▸ Task instructions
Where does the string "with" occur in the records below? Copy every line that holds it.

▸ Supplied records
▬▬▬▬▬▬▬▬▬▬
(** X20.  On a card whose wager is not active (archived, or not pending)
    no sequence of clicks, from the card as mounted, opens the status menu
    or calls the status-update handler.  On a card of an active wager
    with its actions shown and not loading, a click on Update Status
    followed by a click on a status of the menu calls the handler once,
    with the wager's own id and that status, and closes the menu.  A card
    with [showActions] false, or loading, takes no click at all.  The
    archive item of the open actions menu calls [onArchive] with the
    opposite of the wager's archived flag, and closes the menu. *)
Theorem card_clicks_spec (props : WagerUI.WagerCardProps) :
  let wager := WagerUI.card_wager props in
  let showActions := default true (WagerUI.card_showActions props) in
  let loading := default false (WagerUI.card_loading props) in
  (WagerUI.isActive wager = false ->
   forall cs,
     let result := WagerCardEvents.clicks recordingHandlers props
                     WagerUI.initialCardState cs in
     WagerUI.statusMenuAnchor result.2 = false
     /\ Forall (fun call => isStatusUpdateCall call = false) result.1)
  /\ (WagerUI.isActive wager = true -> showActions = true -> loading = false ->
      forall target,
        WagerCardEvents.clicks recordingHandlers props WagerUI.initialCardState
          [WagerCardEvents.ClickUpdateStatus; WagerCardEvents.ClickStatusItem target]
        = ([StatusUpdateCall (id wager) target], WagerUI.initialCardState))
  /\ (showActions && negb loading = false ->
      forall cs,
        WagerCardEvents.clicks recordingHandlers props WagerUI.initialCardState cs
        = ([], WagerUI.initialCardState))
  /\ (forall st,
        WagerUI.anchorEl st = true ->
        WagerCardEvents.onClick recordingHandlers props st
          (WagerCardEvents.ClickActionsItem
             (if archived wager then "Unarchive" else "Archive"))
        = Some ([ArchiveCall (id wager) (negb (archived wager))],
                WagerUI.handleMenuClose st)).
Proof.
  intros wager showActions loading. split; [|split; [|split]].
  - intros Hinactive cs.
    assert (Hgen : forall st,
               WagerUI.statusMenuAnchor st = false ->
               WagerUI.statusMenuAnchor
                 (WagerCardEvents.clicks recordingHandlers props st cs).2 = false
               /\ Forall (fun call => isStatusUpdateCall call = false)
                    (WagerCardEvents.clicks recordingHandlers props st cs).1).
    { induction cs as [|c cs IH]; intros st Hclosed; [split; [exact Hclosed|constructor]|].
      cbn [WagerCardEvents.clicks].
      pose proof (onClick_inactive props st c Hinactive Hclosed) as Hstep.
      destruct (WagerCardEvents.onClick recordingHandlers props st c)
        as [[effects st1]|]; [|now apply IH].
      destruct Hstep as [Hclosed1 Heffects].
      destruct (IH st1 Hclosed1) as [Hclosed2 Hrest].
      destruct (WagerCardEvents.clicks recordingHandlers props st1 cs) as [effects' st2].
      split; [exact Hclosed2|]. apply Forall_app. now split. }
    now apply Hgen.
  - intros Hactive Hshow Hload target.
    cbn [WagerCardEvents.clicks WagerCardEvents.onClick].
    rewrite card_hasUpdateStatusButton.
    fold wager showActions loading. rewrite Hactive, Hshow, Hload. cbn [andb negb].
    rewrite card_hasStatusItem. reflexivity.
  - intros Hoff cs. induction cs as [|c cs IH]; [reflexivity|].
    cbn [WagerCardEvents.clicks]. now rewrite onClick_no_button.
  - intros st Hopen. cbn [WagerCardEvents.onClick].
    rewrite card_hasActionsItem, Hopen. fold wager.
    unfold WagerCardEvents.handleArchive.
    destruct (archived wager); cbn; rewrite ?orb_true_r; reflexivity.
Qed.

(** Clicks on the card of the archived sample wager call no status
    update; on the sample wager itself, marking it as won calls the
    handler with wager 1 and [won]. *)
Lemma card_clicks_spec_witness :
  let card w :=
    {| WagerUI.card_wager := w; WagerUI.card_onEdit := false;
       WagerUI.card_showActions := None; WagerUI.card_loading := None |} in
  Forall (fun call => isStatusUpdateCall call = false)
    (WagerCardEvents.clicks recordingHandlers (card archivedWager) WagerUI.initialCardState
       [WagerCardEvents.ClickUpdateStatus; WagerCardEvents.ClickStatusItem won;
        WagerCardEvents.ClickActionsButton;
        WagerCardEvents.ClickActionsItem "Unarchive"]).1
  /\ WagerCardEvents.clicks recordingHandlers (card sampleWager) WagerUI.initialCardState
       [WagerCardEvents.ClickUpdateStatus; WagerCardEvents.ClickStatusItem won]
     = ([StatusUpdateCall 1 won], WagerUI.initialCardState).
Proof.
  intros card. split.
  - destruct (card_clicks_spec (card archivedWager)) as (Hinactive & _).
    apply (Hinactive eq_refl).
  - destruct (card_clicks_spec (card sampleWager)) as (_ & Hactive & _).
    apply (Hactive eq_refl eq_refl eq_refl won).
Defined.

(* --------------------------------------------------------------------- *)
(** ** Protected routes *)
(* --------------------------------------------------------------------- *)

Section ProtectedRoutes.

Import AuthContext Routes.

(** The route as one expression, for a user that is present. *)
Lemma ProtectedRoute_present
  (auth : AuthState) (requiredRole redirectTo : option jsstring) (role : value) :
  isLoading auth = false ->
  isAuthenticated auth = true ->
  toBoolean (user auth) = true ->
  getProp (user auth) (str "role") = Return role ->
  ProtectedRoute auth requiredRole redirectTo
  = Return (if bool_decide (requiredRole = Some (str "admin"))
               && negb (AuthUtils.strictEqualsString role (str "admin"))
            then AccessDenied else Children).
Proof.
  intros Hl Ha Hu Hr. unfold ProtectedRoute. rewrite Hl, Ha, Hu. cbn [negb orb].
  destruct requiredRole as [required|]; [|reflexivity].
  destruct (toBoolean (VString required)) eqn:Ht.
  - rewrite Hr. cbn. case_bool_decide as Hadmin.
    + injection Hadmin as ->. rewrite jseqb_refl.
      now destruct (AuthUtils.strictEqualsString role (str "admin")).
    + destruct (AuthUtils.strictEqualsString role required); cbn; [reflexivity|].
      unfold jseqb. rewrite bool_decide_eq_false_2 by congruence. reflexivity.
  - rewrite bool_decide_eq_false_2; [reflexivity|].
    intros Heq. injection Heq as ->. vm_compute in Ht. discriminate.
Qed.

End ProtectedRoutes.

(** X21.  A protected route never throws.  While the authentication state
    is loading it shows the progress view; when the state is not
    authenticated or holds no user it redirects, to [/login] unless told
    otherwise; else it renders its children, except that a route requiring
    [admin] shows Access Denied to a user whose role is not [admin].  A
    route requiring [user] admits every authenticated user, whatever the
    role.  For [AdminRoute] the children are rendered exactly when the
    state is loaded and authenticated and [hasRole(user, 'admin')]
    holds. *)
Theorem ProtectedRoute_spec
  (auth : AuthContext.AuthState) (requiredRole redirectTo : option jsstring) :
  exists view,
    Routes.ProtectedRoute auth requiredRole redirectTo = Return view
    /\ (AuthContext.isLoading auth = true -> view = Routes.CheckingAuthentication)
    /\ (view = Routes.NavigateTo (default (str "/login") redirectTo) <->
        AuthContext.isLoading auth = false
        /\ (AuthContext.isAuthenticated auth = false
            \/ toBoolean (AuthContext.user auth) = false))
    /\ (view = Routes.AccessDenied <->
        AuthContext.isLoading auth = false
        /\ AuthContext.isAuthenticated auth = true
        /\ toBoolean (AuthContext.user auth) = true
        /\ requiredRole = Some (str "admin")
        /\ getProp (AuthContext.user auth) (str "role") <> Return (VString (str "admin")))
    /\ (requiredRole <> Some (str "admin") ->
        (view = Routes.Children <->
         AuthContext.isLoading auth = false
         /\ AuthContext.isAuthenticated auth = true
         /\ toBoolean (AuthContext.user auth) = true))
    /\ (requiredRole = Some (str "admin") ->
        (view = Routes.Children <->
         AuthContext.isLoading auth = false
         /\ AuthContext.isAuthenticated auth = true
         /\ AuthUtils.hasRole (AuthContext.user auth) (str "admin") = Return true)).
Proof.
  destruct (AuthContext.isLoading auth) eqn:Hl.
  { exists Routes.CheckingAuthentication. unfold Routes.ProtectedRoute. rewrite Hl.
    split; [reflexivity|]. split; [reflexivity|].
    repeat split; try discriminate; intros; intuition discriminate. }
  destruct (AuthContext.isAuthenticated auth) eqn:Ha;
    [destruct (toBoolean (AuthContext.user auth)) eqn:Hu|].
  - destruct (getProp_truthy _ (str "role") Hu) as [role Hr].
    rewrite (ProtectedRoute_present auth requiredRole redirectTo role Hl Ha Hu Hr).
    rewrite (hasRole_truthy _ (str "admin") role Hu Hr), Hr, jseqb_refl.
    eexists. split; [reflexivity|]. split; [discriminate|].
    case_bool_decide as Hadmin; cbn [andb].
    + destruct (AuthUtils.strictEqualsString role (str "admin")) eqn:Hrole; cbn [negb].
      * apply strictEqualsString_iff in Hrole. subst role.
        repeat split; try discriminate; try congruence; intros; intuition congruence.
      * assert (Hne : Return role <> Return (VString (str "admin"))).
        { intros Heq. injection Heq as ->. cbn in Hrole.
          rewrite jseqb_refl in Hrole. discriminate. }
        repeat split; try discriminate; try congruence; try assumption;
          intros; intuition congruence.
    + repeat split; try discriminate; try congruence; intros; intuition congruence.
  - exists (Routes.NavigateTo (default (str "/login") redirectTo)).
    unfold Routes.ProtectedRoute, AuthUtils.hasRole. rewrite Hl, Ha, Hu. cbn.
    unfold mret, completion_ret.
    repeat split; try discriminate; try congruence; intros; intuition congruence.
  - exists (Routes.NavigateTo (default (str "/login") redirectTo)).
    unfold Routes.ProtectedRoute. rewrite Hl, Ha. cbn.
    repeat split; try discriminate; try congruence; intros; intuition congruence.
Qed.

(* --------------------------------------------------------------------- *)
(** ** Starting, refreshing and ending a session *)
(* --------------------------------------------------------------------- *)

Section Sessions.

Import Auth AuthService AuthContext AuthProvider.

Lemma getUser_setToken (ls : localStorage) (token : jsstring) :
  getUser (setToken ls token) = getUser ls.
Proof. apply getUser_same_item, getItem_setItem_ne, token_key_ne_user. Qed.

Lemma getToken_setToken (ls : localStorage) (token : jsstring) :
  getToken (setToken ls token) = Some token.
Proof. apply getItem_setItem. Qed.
▬▬▬▬▬▬▬▬▬▬
▸ Output below
    with its actions shown and not loading, a click on Update Status
    with the wager's own id and that status, and closes the menu.  A card
    with [showActions] false, or loading, takes no click at all.  The
    archive item of the open actions menu calls [onArchive] with the
    handler with wager 1 and [won]. *)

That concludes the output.